## WHAT THE TASK ASKS
Below is a listing from which only part is wanted; return exactly the lines from the one with "GetBytes md key = inl (bytes_of_string v)." up to and including the one with "payment), w') =>".

· · · ·

Lemma rg_start_claim_put t id c s :
  state_ok metadata s -> owns t id s -> stored s id = Ok (Some c) ->
  rg t (PaymentChannelStorage_Put (NewPaymentChannelStorage daemon_storage)
          (channel_key id) (IncrementChannelNonce c))
     (returns (fun r s' => owns t id s' /\ (~ is_err r ->
        stored s' id = Ok (Some (norm_channel (IncrementChannelNonce c))) /\
        forall p, claimed s' id (PaymentChannelData.Nonce c) <> Ok (Some p)))) s.
Proof.
  intros Hs Ho Hst.
  apply (rg_single_write _ _ (put_channel (channel_key id) (IncrementChannelNonce c))).
  - apply single_channel_put.
  - intros w. apply PaymentChannelStorage_Put_spec.
  - intros s' Hr _. pose proof (rely_channel _ _ _ _ Hr _ Ho) as Hst'. rewrite Hst in Hst'.
    eapply channel_put_legal; [by apply (rely_owner _ _ _ _ _ Hr)|].
    by eapply put_channel_legal, update_claim.
  - intros s' Hr Hs' s''. pose proof (rely_owner _ _ _ _ _ Hr Ho) as Ho'.
    pose proof (rely_channel _ _ _ _ Hr _ Ho) as Hst'. rewrite Hst in Hst'.
    split; [by eapply guar_put_channel, update_claim|].
    intros r s3 Hr3 _.
    assert (owns t id s'') as Ho''.
    { apply owns_next; [done..|]. by apply lookup_put_channel_other, prefix_disjoint. }
    split; [by apply (rely_owner _ _ _ _ _ Hr3)|]. intros _. split.
    + rewrite (rely_channel _ _ _ _ Hr3) by done. apply stored_put_channel.
    + intros p. pose proof (not_claimed _ _ _ Hs' Hst' p) as Hno.
      destruct (rely_claim _ _ _ _ Hr3 id (PaymentChannelData.Nonce c) Ho'') as [->| ->]; [|done].
      intros Heq. apply Hno. rewrite <-Heq. symmetry. apply stored_payment_put_channel.
  - intros r s' Hr He. split; [by apply (rely_owner _ _ _ _ _ Hr)|]. done.
Qed.
(* ===== verification/Calls.v ===== *)
(** * Calls, claims and state requests

    The functional behaviour of whole requests, one at a time and without
    faults: a paid call is charged exactly when it is served, a claim moves
    the authorized amount of the channel to the claim, and the state service
    answers with the last accepted payment. *)
From S2P Require Import Prelude Prog Bytes AtomicStorage Lock Blockchain PaymentChannelApi.
From S2P Require Import PaymentChannelStorage Validation Escrow Handler EscrowHandler.
From S2P Require Import StateService ControlService World Concurrency Sequential.
Import Payment (Payment) PaymentChannelData (PaymentChannelData) Claim (Claim)
  PaymentTransaction (PaymentTransaction) PaymentHandler (PaymentHandler)
  PaymentChannelService (PaymentChannelService) ServiceMetadata (ServiceMetadata).
Local Open Scope Z_scope.

(** ** Reading payments from call metadata *)

(** The metadata a client sends for a payment. *)
Definition payment_metadata (p : Payment) : MD :=
  list_to_map
    [(PaymentTypeHeader, [EscrowPaymentType]);
     (PaymentChannelIDHeader, [pretty (Payment.ChannelID p)]);
     (PaymentChannelNonceHeader, [pretty (Payment.ChannelNonce p)]);
     (PaymentChannelAmountHeader, [pretty (Payment.Amount p)]);
     (PaymentChannelSignatureHeader,
       [string_of_bytes (default [] (Payment.Signature p))])].

Lemma GetSingleValue_one md key v : MD_Get md key = [v] -> GetSingleValue md key = inl v.
Proof. intros Hk. unfold GetSingleValue. by rewrite Hk. Qed.

Lemma GetBigInt_pretty md key z : MD_Get md key = [pretty z] -> GetBigInt md key = inl z.
Proof.
  intros Hk. unfold GetBigInt. rewrite (GetSingleValue_one _ _ _ Hk).
  by rewrite Int_UnmarshalText_pretty.
Qed.

Lemma GetBytes_one md key v :
  HasSuffix key "-bin" = true -> MD_Get md key = [v] ->
  GetBytes md key = inl (bytes_of_string v).
Proof.
  intros Hs Hk. unfold GetBytes. by rewrite Hs, (GetSingleValue_one _ _ _ Hk).
Qed.

(** C22: the payment that a client writes to the metadata in decimal is the
    payment the handler reads. *)
Theorem payment_metadata_roundtrip {E} (h : paymentChannelPaymentHandler E) (p : Payment) :
  Payment.MpeContractAddress p = handler_mpeContractAddress h ->
  is_Some (Payment.Signature p) ->
  getPaymentFromContext h (mkGrpcStreamContext (payment_metadata p)) = inl p.
Proof.
  intros Hm [s Hs]. unfold getPaymentFromContext.
  rewrite (GetBigInt_pretty _ PaymentChannelIDHeader (Payment.ChannelID p)) by reflexivity.
  rewrite (GetBigInt_pretty _ PaymentChannelNonceHeader (Payment.ChannelNonce p)) by reflexivity.
  rewrite (GetBigInt_pretty _ PaymentChannelAmountHeader (Payment.Amount p)) by reflexivity.
  rewrite (GetBytes_one _ PaymentChannelSignatureHeader
    (string_of_bytes (default [] (Payment.Signature p)))) by reflexivity.
  rewrite Hs, <-Hm. unfold bytes_of_string, string_of_bytes. simpl.
  rewrite String.list_byte_of_string_of_list_byte, <-Hs. by destruct p.
Qed.

(** ** Calls *)

Section calls.
Context `{!GoEthereum, !EscrowCodec, !EscrowCodecLaws, !EthereumNode}
  (metadata : ServiceMetadata).

Local Abbreviation service := (Components_PaymentChannelService metadata).
Local Abbreviation escrow_handler := (Components_EscrowPaymentHandler metadata).

(** The metadata carries the payment [p] for the escrow handler. *)
Definition pays_with (md : MD) (p : Payment) : Prop :=
  md !! PaymentTypeHeader = Some [EscrowPaymentType] /\
  getPaymentFromContext escrow_handler (mkGrpcStreamContext md) = inl p.

Definition priced (p : Payment) (c : PaymentChannelData) : Prop :=
  exists price, GetPriceInCogs metadata = Some price /\
    Payment.Amount p = PaymentChannelData.AuthorizedAmount c + price.

Local Abbreviation call md handler :=
  (Components_GrpcPaymentValidationInterceptor true metadata (Some md) handler).

(** The request up to the service handler. *)
Lemma run_call md p handler w :
  pays_with md p ->
  run (call md handler) w =
  match run (paymentChannelPaymentHandler_Payment escrow_handler
               (mkGrpcStreamContext md)) w with
  | (Returned (inl payment), w') =>
      run (catch handler (complete_payment
             (paymentChannelPaymentHandler_object escrow_handler) payment)) w'
  | (Returned (inr err), w') => (Returned (GrpcError_Err err), w')
  | (Panicked m, w') => (Panicked m, w')
  end.
Proof.
  intros [Ht _]. unfold Components_GrpcPaymentValidationInterceptor,
    GrpcPaymentValidationInterceptor, paymentValidationInterceptor_intercept.
  cbn [negb getGrpcContext]. unfold getPaymentHandler. cbn [Context_MD]. rewrite Ht.
  cbn [newPaymentValidationInterceptor interceptor_paymentHandlers foldl].
  change (PaymentHandler.handler_Type _) with EscrowPaymentType.
  rewrite lookup_singleton_eq, run_bind.
  change (PaymentHandler.handler_Payment _) with
    (paymentChannelPaymentHandler_Payment escrow_handler).
  by destruct (run _ w) as [[[t|e]|m] w'].
Qed.

Lemma run_handler_Payment md p w :
  pays_with md p ->
  run (paymentChannelPaymentHandler_Payment escrow_handler (mkGrpcStreamContext md)) w =
  match run (lockingPaymentChannelService_StartPaymentTransaction service p) w with
  | (Returned (Ok tx), w1) =>
      run (let! e := incomeValidator_Validate
                       (mk_incomeValidator (GetPriceInCogs metadata))
                       (mkIncomeData (Payment.Amount p
                          - PaymentChannelData.AuthorizedAmount (transaction_channel tx))
                          (mkGrpcStreamContext md)) in
           match e with
           | Err e =>
               let! _ := paymentTransaction_Rollback tx in Ret (inr (grpc_error_of e))
           | Ok _ => Ret (inl (paymentTransaction_object tx))
           end) w1
  | (Returned (Err e), w1) => (Returned (inr (grpc_error_of e)), w1)
  | (Panicked m, w1) => (Panicked m, w1)
  end.
Proof.
  intros [_ Hp]. unfold paymentChannelPaymentHandler_Payment. rewrite Hp, run_bind.
  change (PaymentChannelService.StartPaymentTransaction (handler_service escrow_handler) p)
    with (try! tx := lockingPaymentChannelService_StartPaymentTransaction service p in
          Ret (Ok (paymentTransaction_object tx))).
  unfold bind_ok. rewrite run_bind.
  by destruct (run (lockingPaymentChannelService_StartPaymentTransaction service p) w)
    as [[[tx|e]|m] w1].
Qed.

Local Abbreviation channel_of p := (Payment.ChannelID p).

Lemma run_handler_Payment_accepted md p c w :
  hex_readable -> 0 <= block w -> pays_with md p -> lock_free (channel_of p) (store w) ->
  acceptable metadata w p c -> priced p c ->
  run (paymentChannelPaymentHandler_Payment escrow_handler (mkGrpcStreamContext md)) w
  = (Returned (inl (paymentTransaction_object (transaction_of metadata p c))),
     with_lock (channel_of p) locked w).
Proof.
  intros readable Hb Hmd Hl Ha (price & Hprice & Hamount). rewrite (run_handler_Payment _ p) by done.
  rewrite (run_start_accepted _ readable _ c) by done.
  unfold incomeValidator_Validate. cbn [incomeValidator_priceInCogs]. rewrite Hprice.
  cbn [IncomeData_Income]. cbn [transaction_channel transaction_of].
  rewrite (proj2 (Z.eqb_eq _ _)) by lia. done.
Qed.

· · · ·

## EXERCISE ANSWER
  GetBytes md key = inl (bytes_of_string v).
Proof.
  intros Hs Hk. unfold GetBytes. by rewrite Hs, (GetSingleValue_one _ _ _ Hk).
Qed.

(** C22: the payment that a client writes to the metadata in decimal is the
    payment the handler reads. *)
Theorem payment_metadata_roundtrip {E} (h : paymentChannelPaymentHandler E) (p : Payment) :
  Payment.MpeContractAddress p = handler_mpeContractAddress h ->
  is_Some (Payment.Signature p) ->
  getPaymentFromContext h (mkGrpcStreamContext (payment_metadata p)) = inl p.
Proof.
  intros Hm [s Hs]. unfold getPaymentFromContext.
  rewrite (GetBigInt_pretty _ PaymentChannelIDHeader (Payment.ChannelID p)) by reflexivity.
  rewrite (GetBigInt_pretty _ PaymentChannelNonceHeader (Payment.ChannelNonce p)) by reflexivity.
  rewrite (GetBigInt_pretty _ PaymentChannelAmountHeader (Payment.Amount p)) by reflexivity.
  rewrite (GetBytes_one _ PaymentChannelSignatureHeader
    (string_of_bytes (default [] (Payment.Signature p)))) by reflexivity.
  rewrite Hs, <-Hm. unfold bytes_of_string, string_of_bytes. simpl.
  rewrite String.list_byte_of_string_of_list_byte, <-Hs. by destruct p.
Qed.

(** ** Calls *)

Section calls.
Context `{!GoEthereum, !EscrowCodec, !EscrowCodecLaws, !EthereumNode}
  (metadata : ServiceMetadata).

Local Abbreviation service := (Components_PaymentChannelService metadata).
Local Abbreviation escrow_handler := (Components_EscrowPaymentHandler metadata).

(** The metadata carries the payment [p] for the escrow handler. *)
Definition pays_with (md : MD) (p : Payment) : Prop :=
  md !! PaymentTypeHeader = Some [EscrowPaymentType] /\
  getPaymentFromContext escrow_handler (mkGrpcStreamContext md) = inl p.

Definition priced (p : Payment) (c : PaymentChannelData) : Prop :=
  exists price, GetPriceInCogs metadata = Some price /\
    Payment.Amount p = PaymentChannelData.AuthorizedAmount c + price.

Local Abbreviation call md handler :=
  (Components_GrpcPaymentValidationInterceptor true metadata (Some md) handler).

(** The request up to the service handler. *)
Lemma run_call md p handler w :
  pays_with md p ->
  run (call md handler) w =
  match run (paymentChannelPaymentHandler_Payment escrow_handler
               (mkGrpcStreamContext md)) w with
  | (Returned (inl payment), w') =>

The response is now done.